A boss who has his head out of his ass asks:
Are you pulling your weight?
Are you pulling your weight plus some extra to make the company a profit on your labor?

If the answers to those questions aren't both yes, for a good majority of the people in the company at the very least, then it doesn't matter who shows up when, because the place is sinking and not treading water. At some point, if this continues, there won't be a place to show up for work to...

Would you be willing to actually pay your employees a share of the company's profit then? Or are you still going to give them money for the time they had worked and just expect them to do more?

The main problem with this world is that most bosses actually seem to hold your values - in motivational speeches and newsletters. You are expected to give the company as much as you can - but if it turns a great profit, your wage will remain the same and the bonus will be minuscule. You are allowed to second-guess your superior and every opinion you voice will be heard - but, at best, quietly ignored. I prefer companies which just pay people for showing up and just doing something, because at least they don't try to appear as something they are not.

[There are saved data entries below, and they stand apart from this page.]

Lemma oversized_display_init :
  __init__ (I2CDevice_new default_address []) (16, 9) default_auto_write
  = (Ok tt, oversized_display).
Proof. vm_compute. reflexivity. Qed.

(** ** Pixel round trip *)

(** C1, as stated, fails: with [size = (16, 9)] the coordinate (0, 8) passes
    both range checks, its address 16 lies past the 16 data bytes, and both
    the write and the read raise [IndexError]. *)
Lemma pixel_roundtrip_fails_past_buffer :
  let s := oversized_display in
  valid_coord s 0 8 /\
  fst (_pixel 0 8 (PyBool true) s) = Raise IndexError /\
  fst (_pixel 0 8 PyNone (snd (_pixel 0 8 (PyBool true) s))) = Raise IndexError.
Proof.
  cbv zeta. split; [|split]; [|vm_compute; reflexivity..].
  by_evaluation.
Qed.

(** C1 (amended): on a well-formed object, for every coordinate that passes
    the range checks and whose address [2*y + x/8] is at most 15, writing
    color [c] and then reading the pixel returns [c].  The write itself
    returns normally unless auto-write is on and the bus refuses the frame;
    the bit is stored in the buffer in either case. *)
Theorem pixel_roundtrip s x y (c : bool) :
  wf s -> valid_coord s x y -> pixel_addr x y <= 15 ->
  let r := _pixel x y (PyBool c) s in
  fst r = (if _auto_write s && negb (next_ack s) then Raise OSError else Ok None) /\
  _pixel x y PyNone (snd r) = (Ok (Some c), snd r).
Proof.
  intros Hwf Hv Ha.
  destruct (pixel_write_in x y (PyBool c) s Hwf Hv Ha ltac:(discriminate))
    as (v & Hlk & Hb & Hrun).
  cbv zeta in *. rewrite Hrun. clear Hrun.
  pose proof Hv as [[Hx0 _] [Hy0 _]].
  pose proof (pixel_addr_nonneg x y Hx0 Hy0) as Hnn.
  apply lookup_lt_Some in Hlk as Hlt.
  set (b := <[_ := _]> (_buffer s)).
  assert (forall t, _buffer t = b -> _size t = _size s ->
                    _pixel x y PyNone t = (Ok (Some c), t)) as Hread.
  { intros t Hbt Hst. rewrite pixel_read by (unfold valid_coord; rewrite Hst; exact Hv).
    rewrite Hbt.
    rewrite (getitem_in _ _ (updated_byte (PyBool c) x v)).
    - rewrite updated_byte_bit. reflexivity.
    - lia.
    - subst b. apply list_lookup_insert_eq. exact Hlt. }
  destruct (_auto_write s); cbn [andb fst snd].
  - split; [destruct (next_ack s); reflexivity|]. apply Hread; reflexivity.
  - split; [reflexivity|]. apply Hread; reflexivity.
Qed.

Lemma pixel_roundtrip_witness :
  let s := fresh_display in
  _pixel 11 5 PyNone (snd (_pixel 11 5 (PyBool true) s))
  = (Ok (Some true), snd (_pixel 11 5 (PyBool true) s)).
Proof.
  cbv zeta.
  refine (proj2 (pixel_roundtrip _ 11 5 true _ _ _)).
  - wf_by_evaluation.
  - by_evaluation.
  - by_evaluation.
Defined.

(** ** Frame of a pixel write *)

(** C10: for every coordinate that passes the range checks and every color
    argument, [_pixel] leaves every bit of every buffer byte as it was,
    except possibly bit [x mod 8] of buffer byte [addr + 1] (data byte
    [addr = 2*y + x/8]); the buffer keeps its length.  This holds whatever
    [auto_write] is and whatever the bus answers. *)
Theorem pixel_write_frame s x y (c : pyval) :
  valid_coord s x y ->
  forall (i : nat) (j : Z),
    ~ (i = Z.to_nat (pixel_addr x y + 1) /\ j = x mod 8) ->
    buffer_bit (snd (_pixel x y c s)) i j = buffer_bit s i j.
Proof.
  intros Hv i j Hij.
  pose proof Hv as [[Hx0 _] [Hy0 _]].
  pose proof (pixel_addr_nonneg x y Hx0 Hy0) as Hnn.
  assert (c = PyNone \/ c <> PyNone) as [->|Hc]
    by (destruct c; [left; reflexivity | right; discriminate..]).
  { rewrite pixel_read by exact Hv. destruct (bytearray_getitem _ _); reflexivity. }
  rewrite pixel_write by assumption.
  destruct (bytearray_getitem _ _) as [v|e] eqn:Hget; [|reflexivity].
  apply getitem_inv in Hget; [|lia].
  destruct (setitem_cases (_buffer s) (pixel_addr x y + 1) (updated_byte c x v))
    as [[e He]|Hset]; [lia|rewrite He; reflexivity|].
  rewrite Hset.
  assert (buffer_bit
            (with_buffer (<[Z.to_nat (pixel_addr x y + 1):=updated_byte c x v]>
                            (_buffer s)) s) i j = buffer_bit s i j) as Hbit.
  { unfold buffer_bit. cbn [_buffer with_buffer].
    destruct (decide (i = Z.to_nat (pixel_addr x y + 1))) as [->|Hne].
    - rewrite list_lookup_insert_eq by (eapply lookup_lt_Some; exact Hget).
      rewrite Hget. cbn. f_equal. apply updated_byte_other. tauto.
    - rewrite list_lookup_insert_ne by congruence. reflexivity. }
  destruct (_auto_write s); exact Hbit.
Qed.

Lemma pixel_write_frame_witness :
  let s := fresh_display in
  buffer_bit (snd (_pixel 11 5 (PyBool true) s)) 12 2 = buffer_bit s 12 2.
Proof.
  cbv zeta. apply pixel_write_frame.
  - by_evaluation.
  - vm_compute. intros [_ H]. discriminate H.
Defined.

(** ** Addressing at the default size *)

(** C2: at the default size (16, 8), every coordinate in range has its
    address [2*y + x/8] in [0, 15] and its mask is the single bit at
    position [x mod 8], a position in [0, 7]; two distinct coordinates in
    range with the same address have different bit positions. *)
Theorem default_size_addressing x y :
  0 <= x < default_size.1 -> 0 <= y < default_size.2 ->
  0 <= pixel_addr x y <= 15 /\
  pixel_addr x y = 2 * y + x / 8 /\
  (pixel_mask x = 2 ^ (x mod 8) /\ 0 <= x mod 8 < 8) /\
  forall x' y',
    0 <= x' < default_size.1 -> 0 <= y' < default_size.2 ->
    (x', y') <> (x, y) ->
    pixel_addr x' y' = pixel_addr x y ->
    x' mod 8 <> x mod 8.
Proof.
  cbn [default_size fst snd]. intros Hx Hy.
  split; [apply (pixel_addr_fits 16 8); lia|].
  split; [reflexivity|].
  split; [split; [apply pixel_mask_pow2 | apply bit_pos_range]|].
  intros x' y' Hx' Hy' Hne Haddr Hbit. apply Hne. unfold pixel_addr in Haddr.
  pose proof (Z.div_mod x 8 ltac:(lia)) as Ex.
  pose proof (Z.div_mod x' 8 ltac:(lia)) as Ex'.
  pose proof (bit_pos_range x) as Rx.
  pose proof (bit_pos_range x') as Rx'.
  assert (x / 8 = x' / 8 /\ y = y') as [Eq Ey] by lia.
  f_equal; lia.
Qed.

Lemma default_size_addressing_witness :
  0 <= pixel_addr 11 5 <= 15 /\ pixel_mask 11 = 2 ^ (11 mod 8) /\
  8 mod 8 <> 11 mod 8.
Proof.
  destruct (default_size_addressing 11 5) as (Ha & _ & [Hm _] & Hinj);
    [by_evaluation..|].
  split; [exact Ha|]. split; [exact Hm|].
  apply (Hinj 8 5); by_evaluation.
Defined.

(** ** fill *)

(** C3, as stated, fails: with [size = (16, 9)] the coordinate (0, 8) is in
    range, and after [fill(True)] reading it raises [IndexError]. *)
Lemma fill_then_read_fails_past_buffer :
  let s := oversized_display in
  let s' := snd (fill (PyBool true) s) in
  valid_coord s' 0 8 /\ fst (_pixel 0 8 PyNone s') = Raise IndexError.
Proof. by_evaluation. Qed.

(** C3 (amended): on a well-formed object [fill(color)] sets the 16 data
    bytes (buffer bytes 1..16) to 0xFF when [color] is truthy and to 0x00
    otherwise, and leaves byte 0 as it was; afterwards every coordinate in
    range whose address [2*y + x/8] is at most 15 reads as the truth value of
    [color].  The buffer is filled whether or not the auto-write sync
    succeeds on the bus. *)
Theorem fill_then_read s (color : pyval) :
  wf s ->
  let s' := snd (fill color s) in
  _buffer s' !! 0%nat = _buffer s !! 0%nat /\
  _buffer s' = hd 0 (_buffer s) :: replicate 16 (if truthy color then 0xff else 0x00) /\
  forall x y, valid_coord s' x y -> pixel_addr x y <= 15 ->
              _pixel x y PyNone s' = (Ok (Some (truthy color)), s').
Proof.
  intros (Ht & Hlen & H0 & Hbytes). cbv zeta.
  rewrite fill_run by exact Hlen. cbv zeta.
  set (b := hd 0 (_buffer s) :: replicate 16 _).
  assert (_buffer (snd (if _auto_write s then show (with_buffer b s)
                        else (Ok tt, with_buffer b s))) = b) as Hb
    by (destruct (_auto_write s); reflexivity).
  rewrite Hb. split; [|split; [reflexivity|]].
  - subst b. destruct (_buffer s); [discriminate|]. cbn. reflexivity.
  - intros x y Hv Ha. rewrite pixel_read by exact Hv. rewrite Hb.
    pose proof Hv as [[Hx0 _] [Hy0 _]].
    pose proof (pixel_addr_nonneg x y Hx0 Hy0) as Hnn.
    rewrite (getitem_in _ _ (if truthy color then 0xff else 0x00)); [|lia|].
    + f_equal. f_equal. f_equal. pose proof (bit_pos_range x) as Hk.
      assert (exists k, (k < 8)%nat /\ x mod 8 = Z.of_nat k) as (k & Hk8 & ->)
        by (exists (Z.to_nat (x mod 8)); lia).
      destruct (truthy color);
        do 8 (destruct k as [|k]; [reflexivity|]); lia.
    + subst b. replace (Z.to_nat (pixel_addr x y + 1))
        with (S (Z.to_nat (pixel_addr x y))) by lia.
      cbn [lookup list_lookup]. apply lookup_replicate_2. lia.
Qed.

Lemma fill_then_read_witness :
  let s := fresh_display in
  _pixel 15 7 PyNone (snd (fill (PyBool true) s))
  = (Ok (Some true), snd (fill (PyBool true) s)).
Proof.
  cbv zeta.
  refine (proj2 (proj2 (fill_then_read _ (PyBool true) _)) 15 7 _ _).
  - wf_by_evaluation.
  - by_evaluation.
  - by_evaluation.
Defined.

(** ** Coordinate checks *)

(** C5, as stated, fails: with [size = (16, 9)] the last coordinate
    (15, 8) passes both checks and the read raises [IndexError]. *)
Lemma last_pixel_read_fails_past_buffer :
  let s := oversized_display in
  _size s = (16, 9) /\ fst (_pixel (16 - 1) (9 - 1) PyNone s) = Raise IndexError.
Proof. by_evaluation. Qed.

(** C5 (amended): with [(w, h)] the size of the object, reading [(w, 0)]
    raises the X-range [ValueError] and reading [(0, h)] raises a
    [ValueError] (the Y-range one when [w > 0]), both leaving the object
    untouched; whenever [x] is out of range the X-range error is the one
    raised, whatever [y] is; and on a well-formed object with [w >= 1],
    [h >= 1] and [2*(h-1) + (w-1)/8 <= 15] reading [(w-1, h-1)] returns a
    boolean. *)
Theorem pixel_bounds s :
  let w := (_size s).1 in
  let h := (_size s).2 in
  let x_error := ValueError ("X value out of range: 0-" ++ str (w - 1)) in
  let y_error := ValueError ("Y value out of range: 0-" ++ str (h - 1)) in
  _pixel w 0 PyNone s = (Raise x_error, s) /\
  _pixel 0 h PyNone s = (Raise (if 0 <? w then y_error else x_error), s) /\
  (forall x y c, ~ 0 <= x < w -> _pixel x y c s = (Raise x_error, s)) /\
  (wf s -> 1 <= w -> 1 <= h -> pixel_addr (w - 1) (h - 1) <= 15 ->
   exists b, _pixel (w - 1) (h - 1) PyNone s = (Ok (Some b), s)).
Proof.
  cbv zeta. split; [|split; [|split]].
  - apply pixel_x_out. lia.
  - destruct (Z.ltb_spec 0 (_size s).1) as [Hw|Hw].
    + apply pixel_y_out; lia.
    + apply pixel_x_out. lia.
  - intros x y c Hx. apply pixel_x_out. exact Hx.
  - intros (Ht & Hlen & H0 & Hbytes) Hw Hh Ha.
    assert (valid_coord s ((_size s).1 - 1) ((_size s).2 - 1)) as Hv
      by (unfold valid_coord; lia).
    pose proof (pixel_addr_nonneg ((_size s).1 - 1) ((_size s).2 - 1)
                  ltac:(lia) ltac:(lia)) as Hnn.
    destruct (lookup_lt_is_Some_2 (_buffer s)
               (Z.to_nat (pixel_addr ((_size s).1 - 1) ((_size s).2 - 1) + 1)))
      as [v Hlk]; [lia|].
    eexists. rewrite pixel_read by exact Hv.
    rewrite (getitem_in _ _ v) by (lia || assumption). reflexivity.
Qed.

It's about numbers and interactions most people don't get (including bosses):
Proper mechanism
Abuse of said mechanism
Profit sharing = partnership
You don't want that
People who didn't build it

The proper mechanism, in theory, should be that an employee's compensation overall should reflect what they have given the company - some amount for a return on investment of their labor for said company. The problem is that corporations have abused the shit out of this mechanism which is why they are sitting on record profits right now and yet not hiring. This is because of lots of realities from the law of unintended consequences of Capitalism (outsourcing etc).

A "partnership" is a not a legal entity like a corporation with separate existence but rather a partnership is merely a grouping of people, called partners. ALL PARTNERS REMAIN INDIVIDUALLY AND PERSONALLY LIABLE FOR ALL PARTNERSHIP FINANCES AND LIABILITIES. PARTNERSHIPS CAN BE ENTIRELY UNINTENTIONAL. The primary factors in determining who is a partner is sharing of profit and control. Profit sharing is by far the greater of these factors. A person who shares in profits is presumed by American law in most jurisdictions to be a partner. This means until and unless they can prove otherwise, they are held to be a partner, which means they are liable individually for the company debts.

Sure you want that? Everyone focuses on "profit sharing" but guess what? "Loss sharing" goes right along with that. Again, most people are short sighted.... If a company delivery truck runs over some poor bastard do you want to be sued as a de facto partner? It can happen if you share profits.

Furthermore, there is a problem of full appreciation/understanding any business and what created it/makes it run and both bosses and employees have this problem. If I start a business, that means its my ass if things go wrong. O sure, the employees will be out of work, but the bank isn't coming after them for the loan amount: they aren't personally liable. In this instance, the founder of the business, who built it from nothing, knows the most about it and deserves more. Most starting businesses fail and there is no one to catch you if you fall. These risks are legitimate. Go ahead, try it yourself....

Then of course, you have established businesses, whose founders have often moved on. Both the people running the joint and the people working there, do not appreciate what it took to build the place. They aren't really accountable for anything and wouldn't know how to go about doing that if they actually cared. Speaking of caring, they don't. It's a hurray for me and to hell with you, viewpoint which sucks.

Yes, worker compensation needs to go up, but not specifically as profit sharing. The problem is that there are messed up economic factors at work like outsourcing with the primary effect of making your job able to be moved overseas for pennies on the dollar and the secondary effect of making the company's customer's jobs able to be moved overseas for pennies on the dollar (thus making it harder for the business to find people able to pay it).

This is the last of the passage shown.